Comentario a las lecturas del XXXIII domingo del Tiempo Ordinario. ABC, 16 de noviembre de 1997.
Ni el libro de Daniel ni el texto evangélico de hoy contienen una explicación científica del fin del mundo. El primero, con una visión apocalíptica, nos presenta el destino del mundo como un combate entre Dios y su arcángel Miguel por una parte y el mal por otra. Al fin, el reino de la injusticia dejará paso a un mundo nuevo, y los que fueron justos y mostraron la justicia brillarán como estrellas pro toda la eternidad.

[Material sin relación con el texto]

(** C8 as amended: the recipient, the host, the port, the sender address and
    the sender password are each taken from the constructor's argument when
    that is given (a non-empty string, a port other than 0) and from the
    environment variable otherwise, the host and the port falling back to
    ['smtp.gmail.com'] and [587]; the two proxy URLs are read from the
    environment alone. *)
Theorem configuration_sources up kw w m w' :
  termination_monitor.__init__ up kw w = (Return m, w') ->
  termination_monitor.recipient_email m
  = (if truthy_str (termination_monitor.kw_recipient_email kw)
     then termination_monitor.kw_recipient_email kw
     else environ w !! "TERMINATION_MONITOR_RECIPIENT_EMAIL") /\
  Some (termination_monitor.smtp_host m)
  = (if truthy_str (termination_monitor.kw_smtp_host kw)
     then termination_monitor.kw_smtp_host kw
     else Some (default "smtp.gmail.com"
                  (environ w !! "TERMINATION_MONITOR_SMTP_HOST"))) /\
  (if truthy_int (termination_monitor.kw_smtp_port kw)
   then termination_monitor.kw_smtp_port kw = Some (termination_monitor.smtp_port m)
   else match environ w !! "TERMINATION_MONITOR_SMTP_PORT" with
        | Some s => int_of_str s = Some (termination_monitor.smtp_port m)
        | None => termination_monitor.smtp_port m = 587
        end) /\
  termination_monitor.sender_email m
  = (if truthy_str (termination_monitor.kw_sender_email kw)
     then termination_monitor.kw_sender_email kw
     else environ w !! "TERMINATION_MONITOR_SENDER_EMAIL") /\
  termination_monitor.sender_password m
  = (if truthy_str (termination_monitor.kw_sender_password kw)
     then termination_monitor.kw_sender_password kw
     else environ w !! "TERMINATION_MONITOR_SENDER_PASSWORD") /\
  termination_monitor.http_proxy m = environ w !! "TERMINATION_MONITOR_HTTP_PROXY" /\
  termination_monitor.https_proxy m = environ w !! "TERMINATION_MONITOR_HTTPS_PROXY".
Proof.
  intros Hinit. pose proof (init_spec up kw w) as H. cbv zeta in H.
  rewrite Hinit in H.
  destruct H as (Hr & Hs & Hp & Hhost & Hport & Hhttp & Hhttps & _).
  repeat split; try assumption.
  rewrite Hhost.
  destruct (termination_monitor.kw_smtp_host kw) as [[|c s]|]; reflexivity.
Qed.

(** The constructor has no argument for a proxy: where the environment
    names none, no choice of arguments gives the monitor one. *)
Lemma proxy_is_no_constructor_argument :
  ~ exists kw m w',
      termination_monitor.__init__ Example.urlparse kw Example.world = (Return m, w') /\
      (termination_monitor.http_proxy m <> None \/
       termination_monitor.https_proxy m <> None).
Proof.
  intros (kw & m & w' & Hinit & Hproxy).
  pose proof (init_spec Example.urlparse kw Example.world) as H. cbv zeta in H.
  rewrite Hinit in H.
  destruct H as (_ & _ & _ & _ & _ & Hhttp & Hhttps & _).
  rewrite Hhttp, Hhttps in Hproxy.
  destruct Hproxy as [Hp | Hp]; apply Hp; reflexivity.
Qed.
(* ===== verification/Memory.v ===== *)
(** The main RAM (src/libwashdc/memory.c, memory.h): an array of [MEMORY_SIZE] bytes, which
    the access handlers view as an array of 16, 32 or 64-bit little-endian elements.

    The byte array is a finite map from addresses; a byte the map does not hold is zero, as
    [memory_clear] leaves it.  An access beyond the array is undefined in C.  The
    properties: reads return what was last written, at every width and across widths;
    misaligned addresses fall on the aligned element; the block accessors reject exactly
    the ranges that leave the array. *)
From stdpp Require Import gmap.
From S2P Require Import Prelude MemoryMap.
Import memory_map.

Module memory.

Definition MEMORY_SIZE_SHIFT : Z := 24.
Definition MEMORY_SIZE : Z := Z.shiftl 1 MEMORY_SIZE_SHIFT.

(** [struct Memory] *)
Abbreviation Memory := (gmap Z Z).

Definition memory_init : Memory := ∅.
Definition memory_clear (mem : Memory) : Memory := ∅.

Definition byte (m : Memory) (a : Z) : Z := default 0 (m !! a).

(** [n] bytes in little-endian order, as a value *)
Fixpoint load (n : nat) (a : Z) (m : Memory) : Z :=
  match n with
  | O => 0
  | S n' => Z.lor (byte m a) (Z.shiftl (load n' (a + 1) m) 8)
  end.

Fixpoint store (n : nat) (a v : Z) (m : Memory) : Memory :=
  match n with
  | O => m
  | S n' => store n' (a + 1) (Z.shiftr v 8) (<[a := u8 v]> m)
  end.

(** the element of [2^k] bytes at index [addr >> k] *)
Definition elem_addr (k addr : Z) : Z := Z.shiftl (Z.shiftr addr k) k.

Definition in_array (k addr : Z) : bool :=
  (0 <=? addr) && (elem_addr k addr + 2 ^ k <=? MEMORY_SIZE).

Definition read_elem (k addr : Z) (m : Memory) : res Z :=
  if in_array k addr then Ok (load (Z.to_nat (2 ^ k)) (elem_addr k addr) m)
  else Err C_UNDEFINED.

Definition write_elem (k addr v : Z) (m : Memory) : res Memory :=
  if in_array k addr then Ok (store (Z.to_nat (2 ^ k)) (elem_addr k addr) v m)
  else Err C_UNDEFINED.

Definition memory_read_8 (addr : Z) (m : Memory) : res Z := read_elem 0 addr m.
Definition memory_read_16 (addr : Z) (m : Memory) : res Z := read_elem 1 addr m.
Definition memory_read_32 (addr : Z) (m : Memory) : res Z := read_elem 2 addr m.
Definition memory_read_float (addr : Z) (m : Memory) : res Z := read_elem 2 addr m.
Definition memory_read_double (addr : Z) (m : Memory) : res Z := read_elem 3 addr m.
Definition memory_write_8 (addr v : Z) (m : Memory) : res Memory := write_elem 0 addr v m.
Definition memory_write_16 (addr v : Z) (m : Memory) : res Memory := write_elem 1 addr v m.
Definition memory_write_32 (addr v : Z) (m : Memory) : res Memory := write_elem 2 addr v m.
Definition memory_write_float (addr v : Z) (m : Memory) : res Memory := write_elem 2 addr v m.
Definition memory_write_double (addr v : Z) (m : Memory) : res Memory := write_elem 3 addr v m.

(** the block accessors; [None] is [MEM_ACCESS_FAILURE] *)
Definition block_out_of_bounds (addr len : Z) : bool :=
  let end_addr := u64 (addr + u64 (len - 1)) in
  truth (Z.land end_addr (u64 (Z.lnot (MEMORY_SIZE - 1)))).

Fixpoint load_bytes (n : nat) (a : Z) (m : Memory) : list Z :=
  match n with
  | O => []
  | S n' => byte m a :: load_bytes n' (a + 1) m
  end.

Fixpoint store_bytes (a : Z) (bs : list Z) (m : Memory) : Memory :=
  match bs with
  | [] => m
  | b :: bs' => store_bytes (a + 1) bs' (<[a := b]> m)
  end.

Definition memory_read (m : Memory) (addr len : Z) : option (list Z) :=
  if block_out_of_bounds addr len then None
  else Some (load_bytes (Z.to_nat len) addr m).

Definition memory_write (m : Memory) (buf : list Z) (addr : Z) : option Memory :=
  if block_out_of_bounds addr (Z.of_nat (length buf)) then None
  else Some (store_bytes addr buf m).

(** [ram_intf], for a machine that keeps its RAM where [get] and [put] say; the
    [try_] handlers are null *)
Section ram_intf.
Context {St : Type} (get : St -> Memory) (put : Memory -> St -> St).

Definition lift_read (f : Z -> Memory -> res Z) (addr : Z) : M St Z :=
  fun s => match f addr (get s) with Ok v => Ok (v, s) | Err e => Err e end.
Definition lift_write (f : Z -> Z -> Memory -> res Memory) (addr v : Z) : M St unit :=
  fun s => match f addr v (get s) with Ok m => Ok (tt, put m s) | Err e => Err e end.

Definition ram_intf : memory_interface St :=
  {| read_fn := fun a => Some (lift_read match a with
       | A8 => memory_read_8 | A16 => memory_read_16 | A32 => memory_read_32
       | Afloat => memory_read_float | Adouble => memory_read_double end);
     write_fn := fun a => Some (lift_write match a with
       | A8 => memory_write_8 | A16 => memory_write_16 | A32 => memory_write_32
       | Afloat => memory_write_float | Adouble => memory_write_double end);
     try_read_fn := fun _ => None; try_write_fn := fun _ => None |}.
End ram_intf.

(** ** Lemmas on the byte array *)
Lemma byte_insert m a b v : byte (<[a := v]> m) b = if a =? b then v else byte m b.
Proof.
  unfold byte. destruct (Z.eqb_spec a b) as [->|].
  - by rewrite lookup_insert_eq.
  - by rewrite lookup_insert_ne.
Qed.

Lemma byte_store_outside n a v m b :
  (b < a \/ a + Z.of_nat n <= b) -> byte (store n a v m) b = byte m b.
Proof.
  revert a v m. induction n as [|n IH]; intros a v m Hb; cbn [store]; [done|].
  rewrite IH by lia. rewrite byte_insert. by destruct (Z.eqb_spec a b); [lia|].
Qed.

Lemma load_ext n a m1 m2 :
  (forall b, a <= b < a + Z.of_nat n -> byte m1 b = byte m2 b) -> load n a m1 = load n a m2.
Proof.
  revert a. induction n as [|n IH]; intros a Hb; cbn [load]; [done|].
  rewrite (Hb a) by lia. rewrite (IH (a + 1)); [done|]. intros b ?. apply Hb. lia.
Qed.

Lemma load_store_other n k a b v m :
  (b + Z.of_nat k <= a \/ a + Z.of_nat n <= b) -> load k b (store n a v m) = load k b m.
Proof. intros Hd. apply load_ext. intros c Hc. apply byte_store_outside. lia. Qed.

Lemma byte_store_inside n a v m b :
  a <= b < a + Z.of_nat n -> byte (store n a v m) b = u8 (Z.shiftr v (8 * (b - a))).
Proof.
  revert a v m. induction n as [|n IH]; intros a v m Hb; cbn [store]; [lia|].
  destruct (Z.eq_dec a b) as [->|].
  - rewrite byte_store_outside by lia. rewrite byte_insert, Z.eqb_refl, Z.sub_diag.
    by rewrite Z.shiftr_0_r.
  - rewrite IH by lia. rewrite Z.shiftr_shiftr by lia. do 2 f_equal. lia.
Qed.

(** A load inside the bytes of a store returns a slice of the stored value. *)
Lemma load_store_inside n k a b v m :
  a <= b -> b + Z.of_nat k <= a + Z.of_nat n ->
  load k b (store n a v m) = wrap (8 * Z.of_nat k) (Z.shiftr v (8 * (b - a))).
Proof.
  revert b. induction k as [|k IH]; intros b Ha Hb; cbn [load].
  { unfold wrap. by rewrite Z.mod_1_r. }
  rewrite byte_store_inside, IH by lia.
  apply Z.bits_inj'. intros i Hi. rewrite Z.lor_spec, Z.shiftl_spec by lia.
  rewrite (wrap_testbit 8), (wrap_testbit (8 * Z.of_nat (S k))) by lia.
  rewrite !Z.shiftr_spec by lia. destruct (Z.ltb_spec i 8).
  - rewrite (Z.testbit_neg_r _ (i - 8)) by lia.
    destruct (Z.ltb_spec i (8 * Z.of_nat (S k))); [|lia]. by rewrite orb_false_r.
  - cbn [andb orb]. rewrite wrap_testbit, Z.shiftr_spec by lia.
    replace (i - 8 + 8 * (b + 1 - a)) with (i + 8 * (b - a)) by lia.
    by destruct (Z.ltb_spec (i - 8) (8 * Z.of_nat k)),
                (Z.ltb_spec i (8 * Z.of_nat (S k))); try lia.
Qed.

Lemma read_elem_store k addr v m m' j b :
  0 <= k -> 0 <= j -> write_elem k addr v m = Ok m' -> in_array j b = true ->
  elem_addr k addr <= elem_addr j b ->
  elem_addr j b + 2 ^ j <= elem_addr k addr + 2 ^ k ->
  read_elem j b m' =
    Ok (wrap (8 * 2 ^ j) (Z.shiftr v (8 * (elem_addr j b - elem_addr k addr)))).
Proof.
  intros Hk Hj Hw Hb Hlo Hhi. unfold write_elem in Hw. destruct (in_array k addr); [|done].
  injection Hw as <-. unfold read_elem. rewrite Hb.
  pose proof (pow2_pos k Hk). pose proof (pow2_pos j Hj).
  rewrite load_store_inside by (rewrite ?Z2Nat.id by lia; lia). by rewrite Z2Nat.id by lia.
Qed.

Lemma read_elem_store_other k addr v m m' j b :
  0 <= k -> 0 <= j -> write_elem k addr v m = Ok m' ->
  elem_addr j b + 2 ^ j <= elem_addr k addr \/ elem_addr k addr + 2 ^ k <= elem_addr j b ->
  read_elem j b m' = read_elem j b m.
Proof.
  intros Hk Hj Hw Hd. unfold write_elem in Hw. destruct (in_array k addr); [|done].
  injection Hw as <-. unfold read_elem. destruct (in_array j b); [|done].
  pose proof (pow2_pos k Hk). pose proof (pow2_pos j Hj).
  rewrite load_store_other; [done|]. rewrite !Z2Nat.id by lia. lia.
Qed.

Lemma block_bounds_spec addr len :
  0 <= addr -> 0 < len -> addr + len < 2 ^ 64 ->
  block_out_of_bounds addr len = negb (addr + len <=? MEMORY_SIZE).
Proof.
  intros Ha Hl Hs. unfold block_out_of_bounds.
  rewrite (wrap_small 64 (len - 1)), (wrap_small 64) by (unfold in_range; lia).
  set (e := addr + (len - 1)). unfold truth. f_equal.
  change (u64 (Z.lnot (MEMORY_SIZE - 1))) with (Z.lxor (Z.ones 64) (Z.ones 24)).
  assert (He : Z.land e (Z.lxor (Z.ones 64) (Z.ones 24)) = Z.shiftl (Z.shiftr e 24) 24).
  { apply Z.bits_inj'. intros i Hi.
    rewrite Z.land_spec, Z.lxor_spec, !Z.testbit_ones_nonneg by lia.
    rewrite Z.shiftl_spec by lia. destruct (Z.ltb_spec i 24).
    - rewrite (Z.testbit_neg_r _ (i - 24)) by lia.
      destruct (Z.ltb_spec i 64); [|lia]. by rewrite andb_false_r.
    - rewrite Z.shiftr_spec by lia. replace (i - 24 + 24) with i by lia.
      destruct (Z.ltb_spec i 64); [by rewrite andb_true_r|].
      rewrite (in_range_testbit_high 64) by (unfold in_range, e; lia). done. }
  rewrite He, Z.shiftl_mul_pow2, Z.shiftr_div_pow2 by lia.
  change MEMORY_SIZE with (2 ^ 24). unfold e.
  destruct (Z.leb_spec (addr + len) (2 ^ 24)).
  - rewrite Z.div_small by lia. done.
  - apply Z.eqb_neq. assert (1 <= (addr + (len - 1)) / 2 ^ 24)
      by (apply Z.div_le_lower_bound; lia). lia.
Qed.

Lemma load_store_bytes a bs m :
  load_bytes (length bs) a (store_bytes a bs m) = bs.
Proof.
  assert (Hout : forall bs a m b, b < a -> byte (store_bytes a bs m) b = byte m b).
  { clear. induction bs as [|x bs IH]; intros a m b Hb; cbn [store_bytes]; [done|].
    rewrite IH by lia. rewrite byte_insert. by destruct (Z.eqb_spec a b); [lia|]. }
  revert a m. induction bs as [|x bs IH]; intros a m; cbn [load_bytes store_bytes length];
    [done|]. rewrite IH, Hout by lia. by rewrite byte_insert, Z.eqb_refl.
Qed.

(** ** Properties *)

(** after a store of any width, a load of any width that lies inside the stored element
    returns the little-endian slice of the stored value (the whole value at the same
    address and width), and a load that does not overlap it returns what it returned
    before. *)
Theorem ram_read_after_write (k addr v : Z) (m m' : Memory) :
  0 <= k <= 3 -> write_elem k addr v m = Ok m' ->
  forall j b, 0 <= j <= 3 -> in_array j b = true ->
    (elem_addr k addr <= elem_addr j b ->
     elem_addr j b + 2 ^ j <= elem_addr k addr + 2 ^ k ->
     read_elem j b m' =
       Ok (wrap (8 * 2 ^ j) (Z.shiftr v (8 * (elem_addr j b - elem_addr k addr))))) /\
    (elem_addr j b + 2 ^ j <= elem_addr k addr \/ elem_addr k addr + 2 ^ k <= elem_addr j b ->
     read_elem j b m' = read_elem j b m).
Proof.
  intros Hk Hw j b Hj Hb. split; intros.
  - eapply read_elem_store; eauto; lia.
  - eapply read_elem_store_other; eauto; lia.
Qed.

(** a block write that fits in the RAM succeeds and a block read of the same range gives
    the bytes back; one that leaves the RAM is rejected, and so is the read. *)
Theorem block_roundtrip (m : Memory) (buf : list Z) (addr : Z) :
  0 <= addr -> buf <> [] -> addr + Z.of_nat (length buf) < 2 ^ 64 ->
  (addr + Z.of_nat (length buf) <= MEMORY_SIZE ->
   exists m', memory_write m buf addr = Some m' /\
     memory_read m' addr (Z.of_nat (length buf)) = Some buf) /\
  (MEMORY_SIZE < addr + Z.of_nat (length buf) ->
   memory_write m buf addr = None /\
   memory_read m addr (Z.of_nat (length buf)) = None).
Proof.
  intros Ha Hne Hs. assert (0 < Z.of_nat (length buf)) by (destruct buf; [done|cbn; lia]).
  unfold memory_write, memory_read. rewrite block_bounds_spec by lia.
  split; intros Hb; destruct (Z.leb_spec (addr + Z.of_nat (length buf)) MEMORY_SIZE);
    try lia; cbn [negb]; [|done].
  eexists; split; [done|]. by rewrite Nat2Z.id, load_store_bytes.
Qed.

Lemma ram_read_after_write_witness :
  read_elem 0 0x103 (store 4 0x100 0x8badf00d ∅) = Ok 0x8b /\
  read_elem 1 0x104 (store 4 0x100 0x8badf00d ∅) = read_elem 1 0x104 ∅.
Proof.
  split.
  - exact (proj1 (ram_read_after_write 2 0x102 0x8badf00d ∅ _ ltac:(lia) eq_refl
                    0 0x103 ltac:(lia) eq_refl) ltac:(vm_compute; congruence)
                    ltac:(vm_compute; congruence)).
  - exact (proj2 (ram_read_after_write 2 0x102 0x8badf00d ∅ _ ltac:(lia) eq_refl
                    1 0x104 ltac:(lia) eq_refl) ltac:(right; vm_compute; congruence)).
Defined.

Lemma block_roundtrip_witness :
  memory_write ∅ [1; 2; 3] 0xffffff = None /\
  exists m', memory_write ∅ [1; 2; 3] 0xfffffd = Some m' /\
    memory_read m' 0xfffffd 3 = Some [1; 2; 3].
Proof.
  split.
  - exact (proj1 (proj2 (block_roundtrip ∅ [1; 2; 3] 0xffffff ltac:(lia) ltac:(done)
             ltac:(cbn; lia)) ltac:(vm_compute; reflexivity))).
  - exact (proj1 (block_roundtrip ∅ [1; 2; 3] 0xfffffd ltac:(lia) ltac:(done)
             ltac:(cbn; lia)) ltac:(vm_compute; congruence)).
Defined.
End memory.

El propósito del libro de Daniel es sostener la fe y la esperanza. Todos los momentos de la historia son momentos del plan de Dios. El profeta revela el sentido último de la historia. El juicio de Dios será el resultado de la actitud del hombre. El mundo nuevo no se improvisa, se construye día a día. Participar de la plenitud exige haber practicado la justicia.
En el evangelio, las imágenes simbólicas para exponer el final de la historia e ilustrar la venida de Jesucristo, siguen las características de la tradición profética, que acabamos de ver en Daniel. En ellas la irrupción de Dios siempre está vinculada a acontecimientos cósmicos excepcionales. Estas expresiones representan el final de la historia como una intervención salvadora de Dios, en la que todo alcanza su plenitud, y Dios será todo en todo. San Pablo y san Juan nos dicen que todo quedará transformado y surgirán un cielo nuevo y una tierra nueva. Sólo la esperanza cristiana puede presentir su esplendor. Esta esperanza se apoya en las palabras de Jesucristo. Toda tribulación es de alguna manera el anuncio de una nueva creación sin dolor, sin crisis turbadoras.
A lo largo del año hemos seguido el mensaje de la redención que brota de la decisión libre y sagrada de Dios: Dios nos ama, y por eso cura y salva. Dios que asume nuestro destino y se hace uno de nosotros. Hemos ido viendo cada domingo –día del Señor– los grandes misterios de nuestra salvación, y hemos escuchado su Palabra, que ilumina nuestro diario caminar. Al acabar el Año es Él mismo el que nos indica que sus palabras no pasarán. Es la permanencia del amor de Dios por encima de todos los avatares de la historia. En el fragmento de la Carta a los hebreos, que leemos hoy, se nos presenta el sacerdocio de Cristo como el único capaz de ofrecer un sacrificio válido por nuestros pecados. Ahora vivimos el tiempo que ha de transcurrir desde que se realizó ese sacrificio hasta su segunda venida. No sabemos cuando tendrá lugar ésta.
Tenemos que vivir activa y comprometidamente esta espera, y saber anunciar con nuestra vida el mundo nuevo, en que creemos. La novedad está en nuestra propia vida, que es la de Cristo. Lo nuevo siempre es Cristo. La verdad siempre es Cristo. La plenitud siempre está en Él.
No se nos pide que nos convirtamos en mendigos y vivamos a la intemperie. Se trata sencillamente de no ser esclavos de la torpe ambición que nos engaña, haciéndonos creer que la felicidad está aquí, en nuestras manos, en la satisfacción de nuestros torpes deseos, olvidándonos de la brevedad de nuestra vida y del fin que tan cerca está para todo lo que hemos anhelado en este mundo, y tan lejos de la posibilidad de procurarnos la dicha apetecida. Pasarán este cielo y esta tierra y nos encontraremos con un mundo nuevo. De nosotros depende que en ese mundo esté Cristo esperándonos para recibirnos en su morada. “No te inquietes –dice Teilhard de Chardin– por las dificultades de la vida. Quiere lo que Dios quiere. Piérdete confiado en ese Dios que te quiere para sí”.